Exercise prompt. Two lines below mark the span: the one containing "Definition OUT_OF_CREDITS : string" and the one containing "not found in". Set down both, plus every line between, exactly as they stand, and nothing else.

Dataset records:
:::::

(** One segment (lines 238-262): [positions[0]] raises on an empty list. *)
Definition smooth_segment (base_alpha delta_threshold : R) (seg : Segment)
    (smoothed_centers : list R) : result (list R) :=
  match positions seg with
  | [] => Raise IndexError
  | last_x :: _ =>
      smooth_frames base_alpha delta_threshold (positions seg) 0
        (frame_range seg) last_x smoothed_centers
  end.

Fixpoint smooth_segments (base_alpha delta_threshold : R)
    (segments : list Segment) (smoothed_centers : list R)
    : result (list R) :=
  match segments with
  | [] => Ok smoothed_centers
  | seg :: rest =>
      let* sc := smooth_segment base_alpha delta_threshold seg
                   smoothed_centers in
      smooth_segments base_alpha delta_threshold rest sc
  end.

(** [MovementPlanner.interpolate_and_smooth] (lines 229-264). *)
Definition interpolate_and_smooth (pl : State) (total_frames : nat)
    (base_alpha delta_threshold : R) : result (list R) :=
  smooth_segments base_alpha delta_threshold (get_scene_segments pl)
    (replicate total_frames default_x).

(** The defaults of [interpolate_and_smooth] and the threshold
    [process_video] passes. *)
Definition base_alpha : R := 1 / 10.
Definition delta_threshold : R := 15 / 1000.
Definition scene_change_threshold : R := 3000.

(** The first pass of [process_video] (lines 398-421) from the loop
    state [(planner, frame_count)]: each frame gives its best cluster,
    if any, and its [frame_diff]. *)
Fixpoint first_pass (planner : State) (frame_count : nat)
    (frames : list (option Cluster * R)) : State :=
  match frames with
  | [] => planner
  | (best_cluster, frame_diff) :: rest =>
      first_pass
        (plan_movement planner frame_count best_cluster frame_diff
           scene_change_threshold)
        (S frame_count) rest
  end.

(** Both passes (lines 393-426). *)
Definition smoothed_centers_of (fps : R) (total_frames : nat)
    (frames : list (option Cluster * R)) : result (list R) :=
  interpolate_and_smooth (first_pass (MovementPlanner fps) 0 frames)
    total_frames base_alpha delta_threshold.

End Planner.

(* ===================================================================== *)
(** ** Crop window (process_frame lines 524-531, process_video 431-455) *)
(* ===================================================================== *)

Module Crop.

(** The pixel columns [(x_start, x_end)] of the crop for a normalized
    centre, computed from the source width and height.  [process_video]
    computes the same from the width and height read from the capture. *)
Definition crop_window (norm_center : R) (width height : Z) : Z * Z :=
  let crop_width := Py.int (IZR height * ASPECT_RATIO) in
  let x_center := Py.int (norm_center * IZR width) in
  let x_start := (x_center - crop_width / 2)%Z in
  let x_start :=
    if decide (x_start < 0)%Z then 0%Z
    else if decide (x_start + crop_width > width)%Z
         then (width - crop_width)%Z
         else x_start in
  let x_end := (x_start + crop_width)%Z in
  (x_start, x_end).

Definition crop_width_of (height : Z) : Z :=
  Py.int (IZR height * ASPECT_RATIO).

End Crop.

(* ===================================================================== *)
(** ** cluster_people (lines 77-108) *)
(* ===================================================================== *)

Module Clustering.

(** A detection [(person_id, keypoints)] with
    [keypoints[:3] = (y_pos, x_pos, confidence)]. *)
Record Person : Type := mkPerson {
  person_id : nat;
  y_pos : R;
  x_pos : R;
  confidence : R
}.

(** A cluster accumulator, the dict with keys [sum_x], [sum_y], [count]
    and [max_conf]. *)
Record Acc : Type := mkAcc {
  sum_x : R;
  sum_y : R;
  count : nat;
  max_conf : R
}.
(** * The screenshot processing pipeline of interview-coder

    A shallow embedding of [src/electron/ProcessingHelper.ts] (the class
    [ProcessingHelper]) and of the [trigger-reset] handler of
    [ipcHandlers.ts], followed by the properties the specification states
    about them.

    The asynchronous methods are embedded as terms of a small free monad
    [Proc]: reads and writes of the application state, [send] on the
    window's web contents, [throw], and calls to the collaborators that live
    outside the class (the analysis client, the preview generator, the file
    system).  An interpreter runs such a term against an environment that
    answers the calls; a second interpreter lets another handler run while
    the term is suspended on an [await]. *)

From Stdlib Require Import String List Bool Arith Lia.
Import ListNotations.
Open Scope string_scope.

Set Implicit Arguments.

(* ================================================================== *)
(** ** JavaScript values that travel through the pipeline *)
(* ================================================================== *)

(** What a [catch] clause receives: an error object, as [new Error(..)],
    [fs] and the HTTP client make them.  The code only ever looks at
    [error.message] (guarded by [?.], so it may be missing) and at
    [axios.isCancel(error)].

    A promise rejected with [null] or [undefined] has no such object and
    is outside this type.  The two [catch] clauses of [processScreenshots]
    read [error.message] of what they caught without a guard, so what is
    said below of a run whose images do not load is said of rejections
    with an error object. *)
Record JsError : Type := mkError {
  message : option string;
  axiosCancel : bool
}.

(** [new Error(msg)] *)
Definition newError (msg : string) : JsError :=
  {| message := Some msg; axiosCancel := false |}.

(** Payloads: [undefined], [null], strings, structured JSON answers of the
    analysis client (kept opaque, as their serialisation) and error objects
    (an error object is sent as an event argument at one place). *)
Inductive value : Type :=
| VUndefined
| VNull
| VStr (s : string)
| VObj (json : string)
| VErr (e : JsError).

(** JavaScript truthiness, as used by [!x] and [x || y]. *)
Definition truthy (v : value) : bool :=
  match v with
  | VUndefined | VNull => false
  | VStr s => negb (s =? "")
  | VObj _ | VErr _ => true
  end.

(** A possibly missing string as a value ([undefined] when missing). *)
Definition ofOpt (o : option string) : value :=
  match o with
  | Some s => VStr s
  | None => VUndefined
  end.

(** [s || dflt] for a possibly missing string [s]. *)
Definition orElse (o : option string) (dflt : string) : string :=
  match o with
  | Some s => if s =? "" then dflt else s
  | None => dflt
  end.

(** [hay.includes(needle)] *)
Fixpoint includes (needle hay : string) : bool :=
  String.prefix needle hay ||
  match hay with
  | EmptyString => false
  | String _ rest => includes needle rest
  end.

(** [s?.includes(needle)] used as a condition: a missing [s] yields
    [undefined], which is falsy. *)
Definition includesOpt (needle : string) (s : option string) : bool :=
  match s with
  | Some hay => includes needle hay
  | None => false
  end.

(** The sentinel substrings the code looks for in error messages. *)
Definition OUT_OF_CREDITS : string := "API Key out of credits".
Definition INVALID_KEY : string :=
  "Please close this window and re-enter a valid Open AI API key.".
Definition KEY_NOT_FOUND : string := "OpenAI API key not found".
Definition KEY_NOT_FOUND_HINT : string :=
  "OpenAI API key not found in environment variables. Please set the OPEN_AI_API_KEY environment variable.".

(* ================================================================== *)
(** ** Events, state, collaborators *)
(* ================================================================== *)

(** One constructor per channel on which the code calls
    [mainWindow.webContents.send]: the keys of [deps.PROCESSING_EVENTS]
    (the table itself is declared in [main.ts]) and the two literal channels
    of the reset handler.  A constructor carries the argument sent along. *)
Inductive event : Type :=
| INITIAL_START
| NO_SCREENSHOTS
| PROBLEM_EXTRACTED (problemInfo : value)
| SOLUTION_SUCCESS (data : value)
| INITIAL_SOLUTION_ERROR (error : value)
| API_KEY_OUT_OF_CREDITS
| API_KEY_INVALID
| DEBUG_START
| DEBUG_SUCCESS (data : value)
| DEBUG_ERROR (error : value)
| RESET_VIEW
| RESET.

(** The value of [deps.getView()].  The code tests [view === "queue"] and
    takes the other branch otherwise; the specification has exactly these
    two views. *)
Inductive View : Type := queue | solutions.

Record BrowserWindow : Type := mkWindow { isDestroyed : bool }.

(** The state the two source files read and write: what the [deps]
    accessors of [main.ts] expose ([getView]/[setView],
    [getProblemInfo]/[setProblemInfo], [setHasDebugged], [getMainWindow]),
    the two queues of the screenshot helper, and the two private fields of
    [ProcessingHelper].  An [AbortController] is an object shared between
    the field that stores it and the running method that holds its
    [signal]; [controllers] is the store of these objects (the [aborted]
    flag of each), and the fields hold references into it. *)
Record AppState : Type := mkState {
  view : View;
  problemInfo : value;
  hasDebugged : bool;
  mainWindow : option BrowserWindow;
  screenshotQueue : list string;
  extraScreenshotQueue : list string;
  currentProcessingAbortController : option nat;
  currentExtraProcessingAbortController : option nat;
  controllers : list bool
}.

(** Calls that leave the class. *)
Inductive request : Type :=
| GetImagePreview (path : string)
| ReadFileSync (path : string)
| ExtractProblemInfo (imageDataList : list value)
| GenerateSolutionResponses (problemInfo : value)
| DebugSolutionResponses (imageDataList : list value) (problemInfo : value).

Inductive reply : Type :=
| Resolved (v : value)
| Rejected (e : JsError).

(** The calls the source [await]s.  [fs.readFileSync] is synchronous. *)
Definition isAwait (r : request) : bool :=
  match r with
  | ReadFileSync _ => false
  | _ => true
  end.

(** The environment of a run: how each collaborator answers. *)
Definition Env : Type := request -> reply.

(* ================================================================== *)
(** ** The monad of procedures *)
(* ================================================================== *)

Inductive Proc (A : Type) : Type :=
| Ret (a : A)
| Throw (e : JsError)
| Get (k : AppState -> Proc A)
| Put (f : AppState -> AppState) (k : Proc A)
| Send (e : event) (k : Proc A)
| Call (r : request) (k : reply -> Proc A).
(** [_ = b[3];
     return uint32(b[3]) | uint32(b[2])<<8 | uint32(b[1])<<16 | uint32(b[0])<<24] *)
Definition Uint32 (b : slice) : result Z :=
  _  <- index b 3 ;;
  b3 <- index b 3 ;;
  b2 <- index b 2 ;;
  b1 <- index b 1 ;;
  b0 <- index b 0 ;;
  Ok (Z.lor (Z.lor (Z.lor (to_uint32 (u8 b3))
                          (to_uint32 (Z.shiftl (to_uint32 (u8 b2)) 8)))
                   (to_uint32 (Z.shiftl (to_uint32 (u8 b1)) 16)))
            (to_uint32 (Z.shiftl (to_uint32 (u8 b0)) 24))).

End BigEndian.

(* ================================================================== *)
(** ** Go strings: length and slicing *)
(* ================================================================== *)

(** [s[lo:hi]] on a string: bounds are checked against the length. *)
Definition str_slice (s : string) (lo hi : nat) : result string :=
  if ((lo <=? hi) && (hi <=? String.length s))%nat then
    Ok (substring lo (hi - lo) s)
  else Panic SliceBoundsOutOfRange.

(** [a != b] on strings *)
Definition str_neq (a b : string) : bool := negb (String.eqb a b).

(* ================================================================== *)
(** ** fmt: the verb %b on an unsigned integer *)
(* ================================================================== *)

Module fmt.

(** The digit loop of [fmtInteger] for base 2:
    [for u >= 2 { i--; buf[i] = '0' + u&1; u >>= 1 }; i--; buf[i] = digits[u]]
    writes the digits from the least significant one, leftwards. *)
Fixpoint digits2 (p : positive) (buf : string) : string :=
  match p with
  | xH    => String "1" buf
  | xO p' => digits2 p' (String "0" buf)
  | xI p' => digits2 p' (String "1" buf)
  end.

Definition digits (u : N) : string :=
  match u with
  | N0 => "0"%string
  | Npos p => digits2 p EmptyString
  end.
(** * obs_config: creation of parent/child packages in OBS

    A shallow embedding of [misc/obs/obs_config.py] and the properties of
    its reconciliation loop.  The Python object [ohpc_obs_tool] becomes a
    record threaded through a small state-and-exit monad; everything the
    script does to the outside (log lines, file probes, temporary files,
    [osc] invocations) is appended to a trace, and everything it learns
    from the outside comes from a [Platform]. *)

From stdpp Require Import base option strings list gmap sets.

Local Open Scope string_scope.

(** ** Strings as Python uses them *)

Module Py.

(** The characters a Rocq literal cannot hold directly. *)
Definition dq : string := String (Ascii.ascii_of_nat 34) EmptyString.
Definition nl : string := String (Ascii.ascii_of_nat 10) EmptyString.

(** [s.startswith(p)] *)
Definition startswith (s p : string) : bool := String.prefix p s.

(** [s[n:]] *)
Fixpoint drop_chars (n : nat) (s : string) : string :=
  match n, s with
  | S k, String _ s' => drop_chars k s'
  | _, _ => s
  end.

(** [str.lower], on ASCII letters. *)
Definition lower_ascii (c : Ascii.ascii) : Ascii.ascii :=
  let n := Ascii.nat_of_ascii c in
  if (65 <=? n)%nat && (n <=? 90)%nat then Ascii.ascii_of_nat (n + 32) else c.

Fixpoint lower (s : string) : string :=
  match s with
  | EmptyString => EmptyString
  | String c s' => String (lower_ascii c) (lower s')
  end.
(** * goodreads-sync: the acquisition pipeline, embedded and verified

    A shallow embedding of [src/index.js] (fuzzy match engine, catalog
    search, download subsystem, queue manager), [src/db.js] (the prepared
    statements over the [books], [users] and [user_books] tables),
    [src/utils.js] and [src/config.js].

    Conventions of the embedding:
    - a JS string is a [string] of code units below 256 (Latin-1); a value
      that may be [null]/[undefined] is an [option string];
    - a SQLite table is the list of its rows in rowid order; [NULL] is [None];
    - [CURRENT_TIMESTAMP] and [date('now')] read an explicit clock, counted in
      seconds (an [N]); [date(t)] is the day number [t / 86400];
    - everything the process obtains from the outside (mirror listings,
      HTTP bodies, the outcome of a file copy, elapsed time) is read from an
      explicit [Attempt] record, one per processed queue item;
    - a thrown exception is the [Err] branch of a result type. *)

From Stdlib Require Import QArith.
From Stdlib Require Import String Ascii.
From stdpp Require Import base list gmap strings.

Local Open Scope string_scope.
Local Open Scope nat_scope.

(** ** Fuzzy match engine ([normalizeText], [wordOverlap], [isGoodMatch]) *)

Module Match.

(** JS [\s] restricted to code units below 256: TAB, LF, VT, FF, CR, SPACE
    and NBSP. [String.prototype.trim] strips the same class. *)
Definition is_space (c : ascii) : bool :=
  let n := nat_of_ascii c in
  ((9 <=? n) && (n <=? 13)) || (n =? 32) || (n =? 160).

(** JS [\w]: [A-Za-z0-9_]. *)
Definition is_word (c : ascii) : bool :=
  let n := nat_of_ascii c in
  ((48 <=? n) && (n <=? 57)) || ((65 <=? n) && (n <=? 90))
  || (n =? 95) || ((97 <=? n) && (n <=? 122)).

(** The characters the regex dot does not match (no [s] flag). *)
Definition is_line_terminator (c : ascii) : bool :=
  let n := nat_of_ascii c in (n =? 10) || (n =? 13).

Definition lower_char (c : ascii) : ascii :=
  let n := nat_of_ascii c in
  if ((65 <=? n) && (n <=? 90))
     || ((192 <=? n) && (n <=? 222) && negb (n =? 215))
  then ascii_of_nat (n + 32) else c.

Fixpoint toLowerCase (s : string) : string :=
  match s with
  | EmptyString => EmptyString
  | String c r => String (lower_char c) (toLowerCase r)
  end.

(** Number of characters the lazy [.*?] consumes before the first [")"],
    when one is reachable without crossing a line terminator. *)
Fixpoint close_index (s : string) : option nat :=
  match s with
  | EmptyString => None
  | String c r =>
      if Ascii.eqb c ")" then Some 0
      else if is_line_terminator c then None
      else S <$> close_index r
  end.
(** X11.  An image block of a page of a PDF that passes the thresholds, the
    caption call for it failing: the text box inserted at its box holds
    "<p>" + placeholder + "</p>", visible text in the document, and the
    document counts as updated. *)
Theorem pdf_failed_caption_is_inserted (E : env) (page_num : Z) (b : block)
    (pg : page) (updated : bool) (w : world) (width height xres yres : Z)
    (bs : pybytes) (c0 c1 c2 c3 : Q) :
  b !! "type" = Some (PInt 1) ->
  b !! "width" = Some (PInt width) -> b !! "height" = Some (PInt height) ->
  b !! "xres" = Some (PInt xres) -> b !! "yres" = Some (PInt yres) ->
  b !! "image" = Some (PBytes bs) ->
  b !! "bbox" = Some (PSeq [c0; c1; c2; c3]) ->
  20 <= width -> 20 <= height -> 36 <= xres -> 36 <= yres ->
  call_fails (server E (length (posts w)) (request_for E bs)) ->
  htmlbox_accepts E (MkRect c0 c1 c2 c3)
    (py "<p>" ++ caption_error_text ++ py "</p>") = true ->
  exists w',
    pdf_block E true page_num b (pg, updated) w
    = (Ok (Page (blocks pg)
             (htmlboxes pg
              ++ [(MkRect c0 c1 c2 c3, py "<p>" ++ caption_error_text ++ py "</p>")]),
           true), w')
    /\ posts w' = posts w ++ [request_for E bs].
Proof.
  intros Hty Hw Hh Hx Hy Hi Hb H1 H2 H3 H4 Hfail Hacc.
  pose proof (block_target_of_ints b width height xres yres bs c0 c1 c2 c3
                Hty Hw Hh Hx Hy Hi Hb) as Ht.
  assert ((20 <=? width) && (20 <=? height) && (36 <=? xres) && (36 <=? yres) = true)
    as Hpass by (rewrite !andb_true_iff, !Z.leb_le; tauto).
  rewrite Hpass in Ht.
  destruct (pdf_block_target E page_num b pg updated w bs _ (ex_intro _ _ Hty) Ht)
    as [lg H].
  unfold block_html in H. rewrite (caption_of_failure E _ _ Hfail), Hacc in H.
  eexists. split; [exact H|reflexivity].
Qed.

Lemma pdf_failed_caption_is_inserted_witness :
  exists w',
    pdf_block Example.E0 true 0 (Example.image_block 40 40 72 72)
      (Example.page0, false) Example.w0
    = (Ok (Page []
             [(MkRect (0#1) (0#1) (72#1) (72#1),
               py "<p>" ++ caption_error_text ++ py "</p>")],
           true), w')
    /\ posts w' = posts Example.w0 ++ [request_for Example.E0 Example.png1].
Proof.
  apply (pdf_failed_caption_is_inserted Example.E0 0
           (Example.image_block 40 40 72 72) Example.page0 false Example.w0
           40 40 72 72 Example.png1 (0#1)%Q (0#1)%Q (72#1)%Q (72#1)%Q);
    try reflexivity; try lia.
Defined.

(** X12.  An image block that passes the thresholds, at a box the PDF library
    refuses or on a page of a document that is not a PDF: the caption
    request was posted before the insertion was tried, nothing is inserted
    and the updated mark stays as it was. *)
Theorem pdf_refused_box_costs_a_call (E : env) (is_pdf : bool) (page_num : Z)
    (b : block) (pg : page) (updated : bool) (w : world) (bs : pybytes)
    (bbox : Rect) :
  typed b -> block_target b = Some (bs, bbox) ->
  is_pdf = false \/ (forall html_text, htmlbox_accepts E bbox html_text = false) ->
  exists w',
    pdf_block E is_pdf page_num b (pg, updated) w = (Ok (pg, updated), w')
    /\ posts w' = posts w ++ [request_for E bs]
    /\ fs w' = fs w.
Proof.
  intros Hty Ht Href.
  assert (Hnot : exists lg,
            pdf_block E false page_num b (pg, updated) w
            = (Ok (pg, updated), after_run w lg [request_for E bs])).
  { destruct (pdf_block_not_pdf E page_num b (pg, updated) w Hty) as [lg H].
    exists lg. rewrite H. unfold block_requests. rewrite Ht. reflexivity. }
  destruct is_pdf.
  - destruct Href as [Href|Href]; [discriminate Href|].
    destruct (pdf_block_target E page_num b pg updated w bs bbox Hty Ht) as [lg H].
    rewrite Href in H. eexists. split; [exact H|]. split; reflexivity.
  - destruct Hnot as [lg H]. eexists. split; [exact H|]. split; reflexivity.
Qed.

Lemma pdf_refused_box_costs_a_call_witness :
  exists w',
    pdf_block Example3.E_refuse true 0 (Example.image_block 40 40 72 72)
      (Example.page0, false) Example.w0
    = (Ok (Example.page0, false), w')
    /\ posts w' = posts Example.w0 ++ [request_for Example3.E_refuse Example.png1]
    /\ fs w' = fs Example.w0.
Proof.
  apply (pdf_refused_box_costs_a_call Example3.E_refuse true 0
           (Example.image_block 40 40 72 72) Example.page0 false Example.w0
           Example.png1 (MkRect (0#1) (0#1) (72#1) (72#1))).
  - eexists. vm_compute. reflexivity.
  - vm_compute. reflexivity.
  - right. intros html_text. reflexivity.
Defined.

(** ** More on paths *)

Module PathShape.
Import Str OsPath PathFacts.

Lemma rfind_upper (p : pystr) (c : N) : rfind p c < Z.of_nat (length p).
Proof.
  destruct (rfind_split p c) as [[-> _]|(pre & post & -> & -> & _)].
  - lia.
  - rewrite length_app. simpl. lia.
Qed.

Lemma sep_index_upper (p : pystr) (sep : N) (altsep : option N) :
  sep_index p sep altsep < Z.of_nat (length p).
Proof.
  unfold sep_index. pose proof (rfind_upper p sep).
  destruct altsep as [a|]; [pose proof (rfind_upper p a)|]; lia.
Qed.

Lemma sep_index_bounds_rfind (p : pystr) (sep : N) (altsep : option N) (c : N) :
  c = sep \/ altsep = Some c -> rfind p c <= sep_index p sep altsep.
Proof.
  unfold sep_index. intros [-> | ->]; [destruct altsep|]; lia.
Qed.

(** The two ways [_splitext] ends: no extension, or the split at the last
    dot, a dot after the last separator and after a character of the name
    that is no dot. *)
Lemma splitext_shape (p : pystr) (sep : N) (altsep : option N) :
  _splitext p sep altsep = (p, [])
  \/ (exists pre post,
        p = pre ++ extsep :: post
        /\ _splitext p sep altsep = (pre, extsep :: post)
        /\ (extsep ∉ post)
        /\ sep_index p sep altsep + 1 < Z.of_nat (length pre)).
Proof.
  rewrite splitext_unfold.
  destruct (sep_index p sep altsep <? rfind p extsep) eqn:Hlt; [|left; reflexivity].
  apply Z.ltb_lt in Hlt.
  pose proof (sep_index_lower p sep altsep) as Hlow.
  destruct (rfind_split p extsep) as [[Hd _]|(pre & post & Hpre & Hd & Hn)]; [lia|].
  assert (Hlenp : (length pre < length p)%nat)
    by (rewrite Hpre, length_app; simpl; lia).
  destruct (skip_cases (length p) p (sep_index p sep altsep + 1) (rfind p extsep))
    as [Hall|(k & Hk & Hkd & Hdots & Hnot)]; [lia| |].
  - left. apply skip_all_dots, Hall.
  - right. exists pre, post. split; [exact Hpre|].
    rewrite (skip_found k _ p _ _ Hk Hkd Hdots Hnot).
    rewrite Hd, Nat2Z.id.
    assert (Htake : take (length pre) p = pre)
      by (rewrite Hpre; apply take_app_length).
    assert (Hdrop : drop (length pre) p = extsep :: post)
      by (rewrite Hpre; apply drop_app_length).
    rewrite Htake, Hdrop. repeat split; [exact Hn|lia].
Qed.

End PathShape.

:::::

Answer to this problem.
Definition OUT_OF_CREDITS : string := "API Key out of credits".
Definition INVALID_KEY : string :=
  "Please close this window and re-enter a valid Open AI API key.".
Definition KEY_NOT_FOUND : string := "OpenAI API key not found".
Definition KEY_NOT_FOUND_HINT : string :=
  "OpenAI API key not found in environment variables. Please set the OPEN_AI_API_KEY environment variable.".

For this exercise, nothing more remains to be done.